On Thu, Aug 24, 2023 at 09:19:51PM -0500, Peter Bergner wrote:
> On 8/24/23 12:35 PM, Michael Meissner wrote:
> > On Thu, Jul 20, 2023 at 10:05:28AM +0530, jeevitha wrote:
> >> gcc/
> >>    PR target/110411
> >>    * config/rs6000/rs6000.h (enum rs6000_builtin_type_index): Add fields
> >>    to hold PTImode type.
> >>    * config/rs6000/rs6000-builtin.cc (rs6000_init_builtins): Add node
> >>    for PTImode type.
> > 
> > It is good as far as it goes, but I suspect we will eventually need to 
> > extend
> > it.  In particular, the reason people need PTImode is they need the even/odd
> > register layout.  What you've done enables users to declare this value.
> 
> Sure, it could be extended, but that is not what this patch is about.
> It's purely to allow the kernel team access to the guaranteed even/odd
> register layout for some inline asm code.  Any extension would be a
> follow-on patch to this.

I think we need to get the intended users to try the compiler out, and see if
something else happens down the road that we didn't think of.

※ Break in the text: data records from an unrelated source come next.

(** On any table that satisfies the invariant [insert] terminates, returns true
    exactly when the id was not in the set, and adds exactly that id, the empty
    marker included, also when the insertion grows the table. *)
Lemma visited_insert_correct s key :
  inv s → ∃ s', insert s key = Some (bool_decide (key ∉ keys s), s')
  ∧ inv s' ∧ keys s' = {[key]} ∪ keys s.
Proof.
  intros [Ht Hsize Hload]. unfold insert. destruct (Z.eqb key kEmpty) eqn:E; bool_to_prop.
  - subst key. eexists. split; [|split].
    + f_equal. f_equal. unfold keys. destruct (has_empty_key_ s); simpl; symmetry;
        [apply bool_decide_eq_false_2; set_solver|apply bool_decide_eq_true_2].
      intros Hin. apply elem_of_union in Hin as [Hin|Hin]; [|set_solver].
      apply elem_of_list_to_set, elem_of_occupied in Hin. tauto.
    + by split.
    + unfold keys. simpl. destruct (has_empty_key_ s); set_solver.
  - pose proof (table_pos _ _ Ht) as Hpos.
    destruct (probe_home _ _ Ht key) as (d0 & b & Hp & Hd0 & Hs & Hb & Hall); [lia|].
    fold (home (mask_ s) key). rewrite Hp. simpl.
    pose proof (probe_found _ _ Ht key d0 b E Hs Hall) as Hfound.
    assert (Hkey : key ∈ keys s ↔ key ∈ occupied (slots_ s)).
    { unfold keys. destruct (has_empty_key_ s); set_solver. }
    destruct b.
    + assert (key ∈ keys s) by (apply Hkey, Hfound; done).
      rewrite bool_decide_eq_false_2 by tauto. eexists. split; [done|]. split; [done|]. set_solver.
    + assert (Hnin : key ∉ keys s) by (rewrite Hkey, <- Hfound; done).
      rewrite bool_decide_eq_true_2 by done.
      rewrite vset_Some by (by eapply lookup_lt_Some). simpl.
      pose proof (keys_store s _ key Hs E) as Hks.
      assert (Ht' : table (mask_ s) (<[at_ (length (slots_ s)) (home (mask_ s) key) d0 := key]> (slots_ s))).
      { apply table_store; try done; [by rewrite <- Hkey|]. intros d' Hd'. by apply Hall. }
      pose proof (occupied_insert _ _ key Hs E) as Hocc.
      rewrite length_insert. case_if.
      * edestruct grow_correct as (s'' & Hg & Hinv & Hkg & _); [..|rewrite Hg]; simpl.
        -- done.
        -- rewrite Hocc. simpl. lia.
        -- rewrite length_insert. lia.
        -- eexists. split; [done|]. split; [done|]. by rewrite Hkg, Hks.
      * eexists. split; [done|]. split; [|done]. split; simpl; [done|rewrite Hocc; simpl; lia|].
        rewrite length_insert. lia.
Qed.
Lemma holds_front q ss c :
  ring q ss c → c < length ss → (c mod cap q =? length ss mod cap q) = false.
Proof.
  intros [Hl Hc Hh Ht Hle Hr Hd] Hlt. apply Nat.eqb_neq. intros He. apply mod_inj in He; lia.
Qed.

Lemma pop_correct q l :
  holds q l → ∃ q', pop q = Some (head l, q') ∧ cap q' = cap q ∧ holds q' (tail l).
Proof.
  intros (ss & c & Hr & ->). pose proof Hr as [Hl Hc Hh Ht Hle Hrm Hd]. unfold pop. rewrite Hh, Ht.
  destruct (decide (c = length ss)) as [->|].
  - rewrite Nat.eqb_refl, drop_all. exists q. split_and!; try done. exists ss, (length ss).
    by rewrite drop_all.
  - rewrite (holds_front _ _ _ Hr) by lia. destruct (ring_read _ _ _ c Hr) as (x & Hx & ->); [lia|].
    simpl. rewrite (drop_S _ _ _ Hx). eexists. split; [done|]. split; [done|].
    exists ss, (S c). split; [|done]. rewrite next_mod, Nat.add_1_r by done.
    rewrite <- Ht. apply (ring_release _ _ c); [done|lia].
Qed.

Lemma pop_all_loop_correct q ss c k fuel :
  ring q ss c → c ≤ k ≤ length ss → length ss - k ≤ fuel →
  pop_all_loop fuel (sq_data q) (cap q) (k mod cap q) (length ss mod cap q)
  = Some (drop k ss, length ss mod cap q).
Proof.
  intros Hr. pose proof Hr as [Hl Hc Hh Ht Hle Hrm Hd].
  revert k. induction fuel as [|fuel IH]; intros k Hk Hf; simpl; case_if.
  - apply mod_inj in Heqb; [|lia..]. subst. by rewrite drop_all.
  - assert (k = length ss) by lia. congruence.
  - apply mod_inj in Heqb; [|lia..]. subst. by rewrite drop_all.
  - assert (k ≠ length ss) by congruence.
    destruct (ring_read _ _ _ k Hr) as (x & Hx & ->); [lia|]. simpl.
    rewrite next_mod, Nat.add_1_r by done. rewrite IH by lia. simpl. by rewrite (drop_S _ _ _ Hx).
Qed.

Lemma pop_all_fn_correct q l :
  holds q l → ∃ q', pop_all_fn q = Some (l, q') ∧ cap q' = cap q ∧ holds q' [].
Proof.
  intros (ss & c & Hr & ->). pose proof Hr as [Hl Hc Hh Ht Hle Hrm Hd]. unfold pop_all_fn. rewrite Hh, Ht.
  destruct (decide (c = length ss)) as [->|].
  - rewrite Nat.eqb_refl, drop_all. exists q. split_and!; try done. exists ss, (length ss).
    by rewrite drop_all.
  - rewrite (holds_front _ _ _ Hr) by lia. rewrite (pop_all_loop_correct _ _ c) by (done || lia). simpl.
    eexists. split; [done|]. split; [done|]. exists ss, (length ss). rewrite drop_all. split; [|done].
    rewrite <- Ht at 2. apply (ring_release _ _ c); [done|lia].
Qed.

Lemma make_holds d n : 0 < n → holds (make d n) [].
Proof.
  intros Hn. destruct (init_inv d n Hn) as (c & i & Hr & _ & _ & _ & Hi). simpl in *.
  exists [], c. split; [done|]. by destruct c.
Qed.

(** C29: with one producer and one consumer interleaved at every shared access,
    [SPSCQueue] is a FIFO queue: what the consumer has received ([pop] or
    [pop_all_fn]) is always a prefix of what was pushed successfully, at most
    [cap - 1] elements are in flight, every data access is in bounds, and the slot
    the producer writes next is never one the consumer is reading. *)
Theorem spsc_concurrent_fifo d n s :
  0 < n → rtc step (init d n) s →
  rcvd s `prefix_of` sent s
  ∧ length (sent s) < length (rcvd s) + n
  ∧ (∀ t, writes (prod_ s) = Some t → t < length (sq_data (q_ s)) ∧ reads (cons_ s) ≠ Some t)
  ∧ (∀ h, reads (cons_ s) = Some h →
       sq_data (q_ s) !! h = sent s !! length (rcvd s) ∧ h < length (sq_data (q_ s))).
Proof.
  intros Hn Hs. pose proof (reachable_cap _ _ _ Hs) as Hcap.
  destruct (reachable_inv _ _ _ Hn Hs) as (c & i & Hr & Hp & Hc & Hrc & Hci).
  pose proof Hr as [Hl Hpos Hh Ht Hle Hrm Hd]. rewrite Hcap in *.
  assert (length (rcvd s) = c + i) as Hlen by (rewrite Hrc, length_take; lia).
  assert (Hread : ∀ h, reads (cons_ s) = Some h → h = (c + i) mod n ∧ c + i < length (sent s)).
  { intros h Hh'. rewrite <- Hcap. by eapply reads_slot. }
  split_and!.
  - rewrite Hrc. apply prefix_take.
  - lia.
  - intros t Hw. destruct (prod_ s) as [| |x t' nxt|]; simpl in *; simplify_eq.
    destruct Hp as (-> & _ & Hroom). rewrite Ht, Hl.
    split; [apply Nat.mod_upper_bound; lia|]. intros Hrd. destruct (Hread _ Hrd) as [He Hlt].
    apply eq_sym, mod_inj in He; lia.
  - intros h Hrd. destruct (Hread _ Hrd) as [-> Hlt]. rewrite Hlen, Hl.
    split; [|apply Nat.mod_upper_bound; lia].
    destruct (ring_read _ _ _ (c + i) Hr) as (x & Hx & Hxd); [lia|]. rewrite Hcap in Hxd. congruence.
Qed.

End spsc.
Arguments SPSCQueue T : clear implicits.
Arguments sys T : clear implicits.

(** A run of the ring: a push, then a pop that overlaps a second push. *)
Lemma spsc_concurrent_fifo_witness :
  ∃ s, rtc step (init 0 2) s ∧ sent s = [7] ∧ rcvd s = [7] ∧ rcvd s `prefix_of` sent s.
Proof.
  set (q1 := mkQ 0 1 2 [7; 0]).
  assert (rtc step (init 0 2) (mkSys q1 (PTail 8 1) (CGot 0) [7] [7])) as Hrun.
  { eapply rtc_l; [apply (push_load_tail _ _ _ _ 7)|].
    eapply rtc_l; [apply push_load_head; done|].
    eapply rtc_l; [by apply push_write|].
    eapply rtc_l; [apply push_store_tail|].
    eapply rtc_l; [apply pop_load_head|].
    eapply rtc_l; [apply (push_load_tail _ _ _ _ 8)|].
    eapply rtc_l; [apply pop_load_tail|].
    eapply rtc_l; [by apply pop_read with (x := 7)|]. apply rtc_refl. }
  eexists. split; [exact Hrun|]. split; [done|]. split; [done|].
  apply (spsc_concurrent_fifo 0 2 _ ltac:(lia) Hrun).
Defined.

(** ** MPSCQueue

    One ring per producer.  [None]: an access out of bounds of [qp]. *)
Section mpsc.
Context {T : Type}.

Record MPSCQueue := mkMP { n_producers : nat; cur : nat; qp : list (SPSCQueue T) }.

Definition mp_make (d : T) (n_producers cap_per_producer : nat) : MPSCQueue :=
  mkMP n_producers 0 (replicate n_producers (make d (cap_per_producer + 1))).

Definition mp_push (m : MPSCQueue) (x : T) (producer_id : nat) : option (bool * MPSCQueue) :=
  q ← qp m !! producer_id;
  '(b, q') ← push q x;
  qs ← vset (qp m) producer_id q';
  Some (b, mkMP (n_producers m) (cur m) qs).

(** The loop of [pop]: at most [i] more rings are tried. *)
Fixpoint mp_pop_loop (i : nat) (m : MPSCQueue) : option (option T * MPSCQueue) :=
  match i with
  | 0 => Some (None, m)
  | S i =>
      let t := cur m in
      let cur' := (cur m + 1) mod n_producers m in
      q ← qp m !! t;
      '(r, q') ← pop q;
      qs ← vset (qp m) t q';
      let m' := mkMP (n_producers m) cur' qs in
      match r with
      | Some x => Some (Some x, m')
      | None => mp_pop_loop i m'
      end
  end.

Definition mp_pop (m : MPSCQueue) : option (option T * MPSCQueue) := mp_pop_loop (n_producers m) m.

(** [pop_all_fn]: the calls [func(x, producer_id)] in order. *)
Fixpoint mp_pop_all (qs : list (SPSCQueue T)) (i : nat) : option (list (T * nat) * list (SPSCQueue T)) :=
  match qs with
  | [] => Some ([], [])
  | q :: qs =>
      '(xs, q') ← pop_all_fn q;
      '(ys, qs') ← mp_pop_all qs (S i);
      Some (map (λ x, (x, i)) xs ++ ys, q' :: qs')
  end.

Definition mp_pop_all_fn (m : MPSCQueue) : option (list (T * nat) * MPSCQueue) :=
  '(xs, qs) ← mp_pop_all (qp m) 0;
  Some (xs, mkMP (n_producers m) (cur m) qs).

(** The queues of the producers, and the specification of the round robin: the
    first non-empty queue in cyclic order from [cur]. *)
Record mp_holds (m : MPSCQueue) (ls : list (list T)) : Prop := mkMPHolds {
  mh_n : length (qp m) = n_producers m;
  mh_cur : cur m < n_producers m;
  mh_queues : Forall2 holds (qp m) ls
}.

Definition slot (m : MPSCQueue) (k : nat) : nat := (cur m + k) mod n_producers m.

Lemma mp_pop_loop_correct i m ls :
  mp_holds m ls → i ≤ n_producers m →
  ∃ r m', mp_pop_loop i m = Some (r, m') ∧
    match r with
    | None => m' = mkMP (n_producers m) (slot m i) (qp m) ∧ ∀ k, k < i → ls !! slot m k = Some []
    | Some x => ∃ k l, k < i ∧ ls !! slot m k = Some (x :: l)
        ∧ (∀ k', k' < k → ls !! slot m k' = Some [])
        ∧ cur m' = slot m (S k) ∧ mp_holds m' (<[slot m k := l]> ls)
    end.
Proof.
  revert m. induction i as [|i IH]; intros m Hm Hi; simpl.
  { exists None, m. split; [done|]. split; [|intros; lia]. destruct Hm as [_ Hcur _].
    unfold slot. rewrite Nat.add_0_r, Nat.mod_small by done. by destruct m. }
  destruct Hm as [Hn Hcur Hq]. pose proof (Forall2_length _ _ _ Hq) as Hlen.
  assert (slot m 0 = cur m) as H0 by (unfold slot; rewrite Nat.add_0_r; by apply Nat.mod_small).
  destruct (lookup_lt_is_Some_2 (qp m) (cur m)) as [q Hqc]; [lia|].
  destruct (lookup_lt_is_Some_2 ls (cur m)) as [l Hl]; [lia|].
  pose proof (Forall2_lookup_lr _ _ _ _ _ _ Hq Hqc Hl) as Hql.
  rewrite Hqc. simpl. destruct (pop_correct q l Hql) as (q' & Hpop & _ & Hq').
  rewrite Hpop. simpl. rewrite vset_Some by lia. simpl.
  set (m' := mkMP (n_producers m) ((cur m + 1) mod n_producers m) (<[cur m := q']> (qp m))).
  assert (Hslot : ∀ k, slot m' k = slot m (S k)).
  { intros k. unfold slot, m'. simpl. rewrite Nat.Div0.add_mod_idemp_l. f_equal. lia. }
  assert (Hm' : mp_holds m' (<[cur m := tail l]> ls)).
  { split; simpl; [by rewrite length_insert|apply Nat.mod_upper_bound; lia|].
    by apply Forall2_insert. }
  destruct l as [|x l]; simpl in *.
  - assert (q' = q) as ->.
    { revert Hpop. unfold pop. case_if; [by intros; simplify_eq|].
      destruct (sq_data q !! sq_head q); intros; simplify_eq/=. }
    rewrite list_insert_id in Hm' by done.
    destruct (IH m' Hm') as (r & m'' & -> & Hr); [simpl; lia|]. exists r, m''. split; [done|].
    assert (Hfirst : ∀ k, k < S i → (∀ k', k' < k → ls !! slot m' k' = Some []) →
              ∀ k', k' < S k → ls !! slot m k' = Some []).
    { intros k Hk Hall k' Hk'. destruct k' as [|k']; [by rewrite H0|].
      rewrite <- Hslot. apply Hall. lia. }
    destruct r as [x|].
    + destruct Hr as (k & l & Hk & Hlk & Hall & Hc & Hh). exists (S k), l.
      rewrite !Hslot in *. split_and!; try done; [lia|]. by apply Hfirst; [lia|].
    + destruct Hr as [-> Hall]. rewrite Hslot. split; [|by apply Hfirst; [lia|]].
      subst m'. simpl. by rewrite list_insert_id.
  - exists (Some x), m'. split; [done|]. exists 0, l. rewrite H0. split_and!; try done; try lia.
Qed.

Lemma mp_make_holds d n k : 0 < n → mp_holds (mp_make d n k) (replicate n []).
Proof.
  intros Hn. split; simpl; rewrite ?length_replicate; [done..|].
  apply Forall2_replicate, make_holds. lia.
Qed.

Lemma mp_push_correct m ls x p l :
  mp_holds m ls → ls !! p = Some l →
  ∃ b m', mp_push m x p = Some (b, m') ∧ cur m' = cur m ∧ n_producers m' = n_producers m
  ∧ mp_holds m' (if (b : bool) then <[p := l ++ [x]]> ls else ls).
Proof.
  intros [Hn Hcur Hq] Hl. pose proof (Forall2_length _ _ _ Hq) as Hlen.
  pose proof (lookup_lt_Some _ _ _ Hl).
  unfold mp_push. destruct (lookup_lt_is_Some_2 (qp m) p) as [q Hqp]; [lia|]. rewrite Hqp. simpl.
  pose proof (Forall2_lookup_lr _ _ _ _ _ _ Hq Hqp Hl) as Hql.
  destruct (push_correct q l x Hql) as (q' & -> & _ & Hq'). simpl.
  rewrite vset_Some by lia. simpl. eexists _, _. split; [done|]. split_and!; [done..|].
  split; simpl; [by rewrite length_insert|done|].
  case_bool_decide; [by apply Forall2_insert|].
  rewrite <- (list_insert_id ls p l) by done. by apply Forall2_insert.
Qed.

Lemma mp_pop_all_correct qs ls i :
  Forall2 holds qs ls →
  ∃ qs', mp_pop_all qs i
    = Some (concat (imap (λ j l, map (λ x, (x, i + j)) l) ls), qs')
  ∧ Forall2 holds qs' (replicate (length ls) []).
Proof.
  intros Hq. revert i. induction Hq as [|q l qs ls Hql Hq IH]; intros i; simpl; [by exists []|].
  destruct (pop_all_fn_correct q l Hql) as (q' & -> & _ & Hq'). simpl.
  destruct (IH (S i)) as (qs' & -> & Hqs'). simpl. eexists. split; [|by constructor].
  do 3 f_equal; [by rewrite Nat.add_0_r|]. f_equal. apply imap_ext. intros j l' _. simpl.
  by rewrite Nat.add_succ_r.
Qed.
(* ===== verification/Bytes.v ===== *)
(** * Byte-level encodings

    Files, pages and packed attribute buffers are lists of bytes; a byte is a [Z]
    below 256.  Integers are stored little-endian, as the program writes them with
    [out.write((char * ) &x, sizeof(x))] and [memcpy] on the supported targets. *)

From S2P Require Import Prelude.

Open Scope Z_scope.

Definition is_byte (b : Z) : Prop := 0 <= b < 256.

Fixpoint le_bytes (n : nat) (z : Z) : list Z :=
  match n with
  | O => []
  | S n => z mod 256 :: le_bytes n (z / 256)
  end.

Fixpoint le_value (bs : list Z) : Z :=
  match bs with
  | [] => 0
  | b :: bs => b + 256 * le_value bs
  end.

(** [in.read((char * ) &x, n)]: the value and the rest of the stream; [None]: the
    stream is too short. *)
Definition read_le (n : nat) (bs : list Z) : option (Z * list Z) :=
  if Nat.leb n (length bs) then Some (le_value (take n bs), drop n bs) else None.

(** [in.read(buf, n)]. *)
Definition read_bytes (n : nat) (bs : list Z) : option (list Z * list Z) :=
  if Nat.leb n (length bs) then Some (take n bs, drop n bs) else None.

Lemma le_bytes_length n z : length (le_bytes n z) = n.
Proof. revert z. induction n as [|n IH]; intros z; simpl; [done|]. by rewrite IH. Qed.

Lemma le_bytes_is_byte n z : Forall is_byte (le_bytes n z).
Proof.
  revert z. induction n as [|n IH]; intros z; simpl; constructor; [|done].
  unfold is_byte. apply Z.mod_pos_bound. lia.
Qed.

Lemma le_value_bytes n z : 0 <= z < 256 ^ Z.of_nat n -> le_value (le_bytes n z) = z.
Proof.
  revert z. induction n as [|n IH]; intros z Hz; cbn [le_bytes le_value]; [simpl in Hz; lia|].
  rewrite IH; [pose proof (Z.div_mod z 256); lia|].
  rewrite Nat2Z.inj_succ, Z.pow_succ_r in Hz by lia.
  split; [apply Z.div_pos; lia|]. apply Z.div_lt_upper_bound; lia.
Qed.

Lemma le_value_range bs : Forall is_byte bs -> 0 <= le_value bs < 256 ^ Z.of_nat (length bs).
Proof.
  induction 1 as [|b bs Hb _ IH]; cbn [le_value length]; [simpl; lia|].
  rewrite Nat2Z.inj_succ, Z.pow_succ_r by lia. unfold is_byte in Hb. lia.
Qed.

Lemma le_bytes_value bs : Forall is_byte bs -> le_bytes (length bs) (le_value bs) = bs.
Proof.
  induction 1 as [|b bs Hb _ IH]; cbn [le_value length le_bytes]; [done|]. unfold is_byte in Hb.
  f_equal.
  - rewrite (Z.mul_comm 256), Z.mod_add by lia. by apply Z.mod_small.
  - rewrite (Z.mul_comm 256), Z.div_add, Z.div_small by lia. apply IH.
Qed.

Lemma read_le_app n z rest :
  0 <= z < 256 ^ Z.of_nat n -> read_le n (le_bytes n z ++ rest) = Some (z, rest).
Proof.
  intros Hz. unfold read_le. rewrite length_app, le_bytes_length, (proj2 (Nat.leb_le _ _)) by lia.
  rewrite take_app_length', drop_app_length' by (by rewrite le_bytes_length). by rewrite le_value_bytes.
Qed.

Lemma read_bytes_app n bs rest : length bs = n -> read_bytes n (bs ++ rest) = Some (bs, rest).
Proof.
  intros Hn. unfold read_bytes. rewrite length_app, (proj2 (Nat.leb_le _ _)) by lia.
  by rewrite take_app_length', drop_app_length'.
Qed.

Lemma read_u32_app z rest : is_u32 z -> read_le 4 (le_bytes 4 z ++ rest) = Some (z, rest).
Proof. intros Hz. apply read_le_app. unfold is_u32 in Hz. simpl. lia. Qed.

Lemma read_u64_app z rest : is_u64 z -> read_le 8 (le_bytes 8 z ++ rest) = Some (z, rest).
Proof. intros Hz. apply read_le_app. unfold is_u64 in Hz. simpl. lia. Qed.

#[export] Hint Rewrite read_u32_app read_u64_app read_bytes_app using done : bytes.

(** ** Files *)

(** [seekp(off); write(bs)]: a gap before [off] is filled with zeros. *)
Definition write_at (file : list Z) (off : nat) (bs : list Z) : list Z :=
  take off file ++ replicate (off - length file) 0 ++ bs ++ drop (off + length bs) file.

(** The bytes [st, ed) of a file. *)
Definition region (file : list Z) (st ed : nat) : list Z := take (ed - st) (drop st file).

Lemma write_at_length file off bs :
  length (write_at file off bs) = Nat.max (length file) (off + length bs).
Proof. unfold write_at. rewrite !length_app, length_take, length_replicate, length_drop. lia. Qed.

Lemma region_write_at_same file off bs : region (write_at file off bs) off (off + length bs) = bs.
Proof.
  unfold region, write_at. rewrite app_assoc.
  rewrite drop_app_length' by (rewrite length_app, length_take, length_replicate; lia).
  rewrite take_app_le by lia. apply take_ge. lia.
Qed.

Lemma region_write_at_before file off bs st ed :
  (ed <= off)%nat -> (ed <= length file)%nat -> region (write_at file off bs) st ed = region file st ed.
Proof.
  intros Ho Hl. unfold region, write_at. destruct (decide (st <= ed)%nat) as [Hs|Hs].
  - rewrite <- !skipn_firstn_comm. f_equal.
    rewrite take_app_le by (rewrite length_take; lia). rewrite take_take. f_equal. lia.
  - replace (ed - st)%nat with 0%nat by lia. done.
Qed.

(** The words of a region, and reading them back. *)
Definition words (ws : list Z) : list Z := concat (map (le_bytes 4) ws).

Fixpoint words_at (bs : list Z) : list Z :=
  match bs with
  | b0 :: b1 :: b2 :: b3 :: bs' => le_value [b0; b1; b2; b3] :: words_at bs'
  | _ => []
  end.

Lemma words_length ws : length (words ws) = (4 * length ws)%nat.
Proof. unfold words. induction ws as [|w ws IH]; simpl; [done|]. simpl in IH. lia. Qed.

Lemma words_at_words ws : Forall is_u32 ws -> words_at (words ws) = ws.
Proof.
  induction 1 as [|w ws Hw _ IH]; [done|]. unfold words. cbn [map concat]. fold (words ws).
  pose proof (le_value_bytes 4 w) as Hv. cbn [le_bytes] in *. cbn [app words_at].
  rewrite Hv by (unfold is_u32 in Hw; simpl; lia). by rewrite IH.
Qed.

Lemma words_at_length bs : length (words_at bs) = (length bs / 4)%nat.
Proof.
  remember (length bs) as n eqn:Hn. revert bs Hn. induction (lt_wf n) as [n _ IH]. intros bs Hn.
  destruct bs as [|b0 [|b1 [|b2 [|b3 bs]]]]; subst n; try done. cbn [words_at length].
  rewrite (IH (length bs)) by (simpl; lia || done).
  replace (S (S (S (S (length bs))))) with (length bs + 1 * 4)%nat by lia.
  rewrite Nat.div_add by lia. lia.
Qed.

Lemma region_write_at_inside file off bs a b :
  (a <= b <= length bs)%nat -> region (write_at file off bs) (off + a) (off + b) = region bs a b.
Proof.
  intros Hb. unfold region, write_at. rewrite app_assoc.
  rewrite <- (drop_drop _ a off), drop_app_length' by (rewrite length_app, length_take, length_replicate; lia).
  rewrite drop_app_le by lia. rewrite take_app_le by (rewrite length_drop; lia). f_equal. lia.
Qed.

Lemma words_app a b : words (a ++ b) = words a ++ words b.
Proof. unfold words. by rewrite map_app, concat_app. Qed.

Lemma region_words ws i n :
  (i + n <= length ws)%nat -> region (words ws) (4 * i) (4 * (i + n)) = words (take n (drop i ws)).
Proof.
  intros Hi. unfold region.
  rewrite <- (take_drop i ws) at 1. rewrite words_app.
  rewrite drop_app_length' by (rewrite words_length, length_take; lia).
  rewrite <- (take_drop n (drop i ws)) at 1. rewrite words_app.
  apply take_app_length'. rewrite words_length, length_take, length_drop. lia.
Qed.

Lemma read_word ws i rest w :
  Forall is_u32 ws -> ws !! i = Some w -> exists s, read_le 4 (drop (4 * i) (words ws ++ rest)) = Some (w, s).
Proof.
  intros Hu Hi. pose proof (lookup_lt_Some _ _ _ Hi) as Hlt.
  rewrite <- (take_drop_middle _ _ _ Hi), words_app. unfold words at 2. cbn [map concat].
  rewrite <- !app_assoc. rewrite drop_app_length' by (rewrite words_length, length_take; lia).
  rewrite read_u32_app by (apply (Forall_lookup_1 _ _ _ _ Hu Hi)). eauto.
Qed.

I tend to think of these things like the children's story "If you give a mouse
a cookie", which in turn leads to another thing and then another.

As I said, I would expect it would be temptimg to start use these types with
either 8 byte atomic built-ins, or do masks, etc.

In a way, it sort of reminds me of OOmode, where we have this opaque type to
load two vectors, but when you start trying to access the two separate
registers, you get all sorts of moves, because the compiler underneath the
covers doesn't really know it is two registers.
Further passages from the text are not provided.